Back in 2011, I talked about sanitizers and disinfectants used on food contact and related surfaces.[1] The common chemicals discussed in that article included hypochlorites, chlorine dioxide, peroxyacetic acid and quaternary ammonium compounds. Since then, there hasn’t been much change in the sanitizers applied to surfaces.

In this article, let’s move from the surfaces to the food products themselves and the more common sanitizers applied to them. The majority of foods we consume are washed in some manner before packing or processing. During the washing step, sanitizers are commonly employed to reduce the microbial load on the food product and in the wash water. Sanitizers used on foods must, of course, meet the regulations of the U.S. Food and Drug Administration (FDA), the U.S. Department of Agriculture (USDA) and the U.S. Environmental Protection Agency (EPA). Regarding foods, USDA is generally responsible for meat, poultry and egg products (not shelled eggs), and FDA is responsible for all other foods. It’s not really that simple, but defining who does what would constitute another article by itself.
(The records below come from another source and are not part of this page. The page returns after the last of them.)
(** C5.  With [disabled] set, [on_exception] makes no outbound call at
    all (no alert, no print), leaves every field of the instance as it
    was, and raises the exception it was given. *)
Theorem disabled_on_exception_is_silent :
  forall trainer env exception self,
    disabled self = true ->
    let r := on_exception trainer env exception self in
    alerts (events r) = [] /\ prints (events r) = [] /\ events r = [] /\
    final r = self /\
    outcome r = Raised exception.
Proof.
  intros trainer env exception self Hd r. subst r.
  rewrite on_exception_disabled by exact Hd. cbn.
  now repeat split.
Qed.

Lemma disabled_on_exception_is_silent_witness :
  disabled sample_self_disabled = true /\
  let r := on_exception sample_trainer sample_env runtime_error sample_self_disabled in
  alerts (events r) = [] /\ prints (events r) = [] /\ events r = [] /\
  final r = sample_self_disabled /\
  outcome r = Raised runtime_error.
Proof.
  split; [reflexivity|].
  apply (disabled_on_exception_is_silent sample_trainer sample_env runtime_error
           sample_self_disabled).
  reflexivity.
Defined.

(** C6, as the spec words it, does not hold: on the suppressed path the
    one [print] call puts out two lines, not one, because its text holds a
    line break. *)
Lemma one_printed_line_fails :
  ~ (forall trainer env exception self,
        disabled self = false ->
        ignore_keyboard_interrupt self = true ->
        isinstance exception KeyboardInterrupt = true ->
        let r := on_exception trainer env exception self in
        alerts (events r) = [] /\
        printed_lines (events r) = 1%nat /\
        outcome r = Raised exception).
Proof.
  intros H.
  destruct (H sample_trainer sample_env keyboard_interrupt sample_self
              eq_refl eq_refl eq_refl) as (_ & Hlines & _).
  vm_compute in Hlines. discriminate Hlines.
Qed.

(** C6 (amended).  Not disabled, [ignore_keyboard_interrupt] set, and the
    exception an instance of [KeyboardInterrupt]: no alert is sent; the
    only outbound call is one [print], of two lines, the first saying that
    a keyboard interrupt was met and the Slack alert not sent, the second
    that [ignore_keyboard_interrupt] is to be set to False to have such
    alerts; and the same exception is raised. *)
Theorem keyboard_interrupt_is_suppressed :
  forall trainer env exception self,
    disabled self = false ->
    ignore_keyboard_interrupt self = true ->
    isinstance exception KeyboardInterrupt = true ->
    let r := on_exception trainer env exception self in
    alerts (events r) = [] /\
    events r =
      [Print ("SlackAlert: Encountered keyboard interrupt. Slack alert not sent."
              ++ nl ++
              "To enable slack alerts on keyboard interrupts, set `ignore_keyboard_interrupt` to False.")] /\
    printed_lines (events r) = 2%nat /\
    outcome r = Raised exception.
Proof.
  intros trainer env exception self Hd Hi Hk r. subst r.
  rewrite on_exception_suppressed; [| exact Hd | now rewrite Hi, Hk].
  cbn [events outcome]. repeat split.
Qed.

Lemma keyboard_interrupt_is_suppressed_witness :
  disabled sample_self = false /\
  ignore_keyboard_interrupt sample_self = true /\
  isinstance keyboard_interrupt KeyboardInterrupt = true /\
  let r := on_exception sample_trainer sample_env keyboard_interrupt sample_self in
  alerts (events r) = [] /\
  events r =
    [Print ("SlackAlert: Encountered keyboard interrupt. Slack alert not sent."
            ++ nl ++
            "To enable slack alerts on keyboard interrupts, set `ignore_keyboard_interrupt` to False.")] /\
  printed_lines (events r) = 2%nat /\
  outcome r = Raised keyboard_interrupt.
Proof.
  split; [reflexivity|]. split; [reflexivity|]. split; [reflexivity|].
  apply (keyboard_interrupt_is_suppressed sample_trainer sample_env
           keyboard_interrupt sample_self); reflexivity.
Defined.

(** C7.  On the rank-zero process, [teardown] sends one alert, whose
    title is the capitalized stage followed by " completed", exactly when
    [exception_only], [exception_occurred] and [disabled] are all false;
    otherwise it sends nothing.  Either way it returns and leaves the
    instance as it was. *)
Theorem teardown_completion_alert :
  forall trainer env stage self,
    rank env = 0%nat ->
    let r := teardown trainer env stage self in
    let wanted := exception_only self = false /\ exception_occurred self = false
                  /\ disabled self = false in
    (wanted ->
     events r = [Alert (teardown_message trainer env stage self)] /\
     exists rest,
       teardown_message trainer env stage self =
       "*" ++ capitalize stage ++ " completed*" ++ rest) /\
    (~ wanted -> events r = []) /\
    final r = self /\
    outcome r = Returned tt.
Proof.
  intros trainer env stage self Hr r wanted. subst r wanted.
  rewrite teardown_rank_zero by exact Hr. rewrite teardown_body_run.
  cbn [events final outcome].
  pose proof (completion_wanted_true self) as Hw.
  destruct (completion_wanted self).
  - split; [|split; [|split; reflexivity]].
    + intros _. split; [reflexivity|].
      unfold teardown_message, completed_title.
      rewrite string_append_assoc. cbn. eexists. reflexivity.
    + intros Hn. exfalso. apply Hn. now apply Hw.
  - split; [|split; [|split; reflexivity]].
    + intros H. apply Hw in H. discriminate H.
    + reflexivity.
Qed.

Lemma teardown_completion_alert_witness :
  rank sample_env = 0%nat /\
  events (teardown sample_trainer sample_env "fit" sample_self) =
  [Alert (teardown_message sample_trainer sample_env "fit" sample_self)].
Proof.
  split; [reflexivity|].
  refine (proj1 (proj1
    (teardown_completion_alert sample_trainer sample_env "fit" sample_self eq_refl) _)).
  repeat split.
Defined.

(** C8.  At an epoch end where neither threshold fires (each one is
    unset, or set and not yet reached), no outbound call is made, the
    hook returns, and every field of the instance is as before. *)
Theorem epoch_end_without_threshold_is_noop :
  forall trainer env self,
    (at_epoch self = None \/
     exists n, at_epoch self = Some n /\ current_epoch trainer < n) ->
    (at_global_step self = None \/
     exists m, at_global_step self = Some m /\ global_step trainer < m) ->
    let r := on_train_epoch_end trainer env self in
    events r = [] /\ final r = self /\ outcome r = Returned tt.
Proof.
  intros trainer env self He Hs r. subst r.
  apply reached_None in He. apply reached_None in Hs.
  rewrite (epoch_end_else_branch _ env _ He Hs).
  now repeat split.
Qed.

Lemma epoch_end_without_threshold_is_noop_witness :
  at_epoch sample_self_unset = None /\
  at_global_step sample_self_unset = None /\
  let r := on_train_epoch_end sample_trainer sample_env sample_self_unset in
  events r = [] /\ final r = sample_self_unset /\ outcome r = Returned tt.
Proof.
  split; [reflexivity|]. split; [reflexivity|].
  apply (epoch_end_without_threshold_is_noop sample_trainer sample_env
           sample_self_unset); left; reflexivity.
Defined.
Regulatory Responsibilities
The responsibility for the regulation of a sanitizer used on a food item is based upon the intended use of the sanitizer and on the status of the food in question. A food can be considered either a processed or raw agricultural commodity as defined by the Federal Food, Drug, and Cosmetic Act (FD&C Act). A raw agricultural commodity “means any food in its raw or natural state, including all fruits that are washed, colored or otherwise treated in their unpeeled natural form prior to marketing” (21 U.S.C. 321). A processed food “means any food other than a raw agricultural commodity and includes any raw agricultural commodity that has been subject to processing, such as canning, cooking, freezing, dehydration or milling” (21 U.S.C. 321). In other words, if the food has been modified from its original state, including cutting and mixing, it is considered to be processed. Further information regarding the meaning of “processing” and “processed food” is provided in the Code of Federal Regulations (21 C.F.R. 1.227). Generally, if a food is considered to be a raw agricultural commodity, EPA retains jurisdiction over the sanitizer. If the food is considered to be processed, then FDA assumes responsibility regarding the sanitizer.

If the food is being produced for the organic market, then USDA also becomes involved, because the operation must additionally comply with the stipulations of the National Organic Program (NOP).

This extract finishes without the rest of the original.